Please take the records that follow and repeat exactly the lines starting with the line with "Definition toMin (c" and going on through the line with "Definition valid_clock (c".

▶ _Stored data entries_
= = = = = = =

(** * Verification of the thirds-global scheduling and insights core

    Shallow embedding of the TypeScript code of the schedule builder page
    (block-time resolution and task capacity checks), of the insights API
    route (completion velocity analyzer, proposal generator, rule-based
    fallback) and of the task PATCH route. *)

From Stdlib Require Import ZArith QArith Qminmax Lia Ascii.
From stdpp Require Import base list gmap strings pretty.

Open Scope Z_scope.

(* ------------------------------------------------------------------ *)
(** ** Interval model: clock values and minute arithmetic *)

(** A time string ["HH:MM"] as the code reads it: [t.split(':').map(Number)]
    yields its two numeric fields, the hour and the minute. *)
Record Clock := mkClock { hh : Z; mm : Z }.

(** [{ startTime, endTime }] *)
Record TimeBlock := mkBlock { startTime : Clock; endTime : Clock }.

(** [{ high, medium, low }] *)
Record Times := mkTimes { high : TimeBlock; medium : TimeBlock; low : TimeBlock }.

Inductive Energy := High | Medium | Low.

Definition Energy_eqb (a b : Energy) : bool :=
  match a, b with
  | High, High | Medium, Medium | Low, Low => true
  | _, _ => false
  end.

(** [const toMin = (t) => { const [h,m] = t.split(':').map(Number); return h*60+m; }] *)
Definition toMin (c : Clock) : Z := hh c * 60 + mm c.

(** [const fromMin = (x) => `${Math.floor(x/60)}:${x%60}`] (the numeric
    fields of the rendered string; JS [%] is the truncating remainder). *)
Definition fromMin (x : Z) : Clock := mkClock (x / 60) (Z.rem x 60).

(** [String(n).padStart(2,'0')] *)
Definition padStart2 (s : string) : string :=
  match s with
  | EmptyString => "00"
  | String _ EmptyString => "0" +:+ s
  | _ => s
  end.

Definition pad (n : Z) : string := padStart2 (pretty n).

(** The ["HH:MM"] text of a clock value as [fromMin] renders it. *)
Definition showClock (c : Clock) : string := pad (hh c) +:+ ":" +:+ pad (mm c).

(** A well-formed ["HH:MM"] field as the time inputs produce it. *)
Definition valid_clock (c : Clock) : Prop := 0 <= hh c <= 23 /\ 0 <= mm c <= 59.

(** [const overlap = (aS,aE,bS,bE) => (aS < bE && bS < aE)] *)
Definition overlap (aS aE bS bE : Z) : bool := (aS <? bE) && (bS <? aE).

(** [hasOverlapSimple] *)
Definition hasOverlapSimple (t : Times) : bool :=
  let hS := toMin (startTime (high t)) in let hE := toMin (endTime (high t)) in
  let mS := toMin (startTime (medium t)) in let mE := toMin (endTime (medium t)) in
  let lS := toMin (startTime (low t)) in let lE := toMin (endTime (low t)) in
  overlap hS hE mS mE || overlap hS hE lS lE || overlap mS mE lS lE.

(** [const dur = (s,e) => Math.max(1, e - s)] *)
Definition dur (s e : Z) : Z := Z.max 1 (e - s).

(** [autoAdjustContinuous]: the full re-chain resolver. *)
Definition autoAdjustContinuous (t : Times) : Times :=
  let hS := toMin (startTime (high t)) in let hE := toMin (endTime (high t)) in
  let mS := toMin (startTime (medium t)) in let mE := toMin (endTime (medium t)) in
  let lS := toMin (startTime (low t)) in let lE := toMin (endTime (low t)) in
  let mDur := dur mS mE in let lDur := dur lS lE in
  (* if (mS < hE) mS = hE; mE = mS + mDur; *)
  let mS := if mS <? hE then hE else mS in
  let mE := mS + mDur in
  (* if (lS < mE) lS = mE; lE = lS + lDur; *)
  let lS := if lS <? mE then mE else lS in
  let lE := lS + lDur in
  mkTimes (mkBlock (fromMin hS) (fromMin hE))
          (mkBlock (fromMin mS) (fromMin mE))
          (mkBlock (fromMin lS) (fromMin lE)).

(** [res[key] = { startTime, endTime }] *)
Definition setBlock (t : Times) (k : Energy) (b : TimeBlock) : Times :=
  match k with
  | High => mkTimes b (medium t) (low t)
  | Medium => mkTimes (high t) b (low t)
  | Low => mkTimes (high t) (medium t) b
  end.

(** [adjustAdjacentForChange]: single-block edit propagation. *)
Definition adjustAdjacentForChange (base : Times) (changed : Energy)
    (s e : Clock) : Times :=
  let res := setBlock base changed (mkBlock s e) in
  let hS := toMin (startTime (high res)) in let hE := toMin (endTime (high res)) in
  let mS := toMin (startTime (medium res)) in let mE := toMin (endTime (medium res)) in
  let lS := toMin (startTime (low res)) in let lE := toMin (endTime (low res)) in
  (* Fix overlap with High<->Medium *)
  let '(mS, highEnd) :=
    if mS <? hE then
      if Energy_eqb changed High then (hE, endTime (high res))
      else (mS, fromMin (Z.max (hS + 1) mS))
    else (mS, endTime (high res)) in
  let mediumStart := fromMin mS in
  let newHE2 := toMin highEnd in
  let mS := toMin mediumStart in
  let mE := if mE <=? mS then mS + 1 else mE in
  (* Fix overlap with Medium<->Low *)
  let '(mE, lS) :=
    if lS <? mE then
      match changed with
      | Medium => (mE, mE)
      | Low => (Z.max (mS + 1) lS, lS)
      | High => (mE, Z.max lS mE)
      end
    else (mE, lS) in
  let lE := if lE <=? lS then lS + 1 else lE in
  mkTimes (mkBlock (startTime (high res)) (fromMin newHE2))
          (mkBlock mediumStart (fromMin mE))
          (mkBlock (fromMin lS) (fromMin lE)).

(** [validateTimes]: every block must end strictly after it starts. *)
Definition validateTimes (t : Times) : bool :=
  let ok b := toMin (startTime b) <? toMin (endTime b) in
  ok (high t) && ok (medium t) && ok (low t).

= = = = = = =

▶ _Exercise result_
Definition toMin (c : Clock) : Z := hh c * 60 + mm c.

(** [const fromMin = (x) => `${Math.floor(x/60)}:${x%60}`] (the numeric
    fields of the rendered string; JS [%] is the truncating remainder). *)
Definition fromMin (x : Z) : Clock := mkClock (x / 60) (Z.rem x 60).

(** [String(n).padStart(2,'0')] *)
Definition padStart2 (s : string) : string :=
  match s with
  | EmptyString => "00"
  | String _ EmptyString => "0" +:+ s
  | _ => s
  end.

Definition pad (n : Z) : string := padStart2 (pretty n).

(** The ["HH:MM"] text of a clock value as [fromMin] renders it. *)
Definition showClock (c : Clock) : string := pad (hh c) +:+ ":" +:+ pad (mm c).

(** A well-formed ["HH:MM"] field as the time inputs produce it. *)
Definition valid_clock (c : Clock) : Prop := 0 <= hh c <= 23 /\ 0 <= mm c <= 59.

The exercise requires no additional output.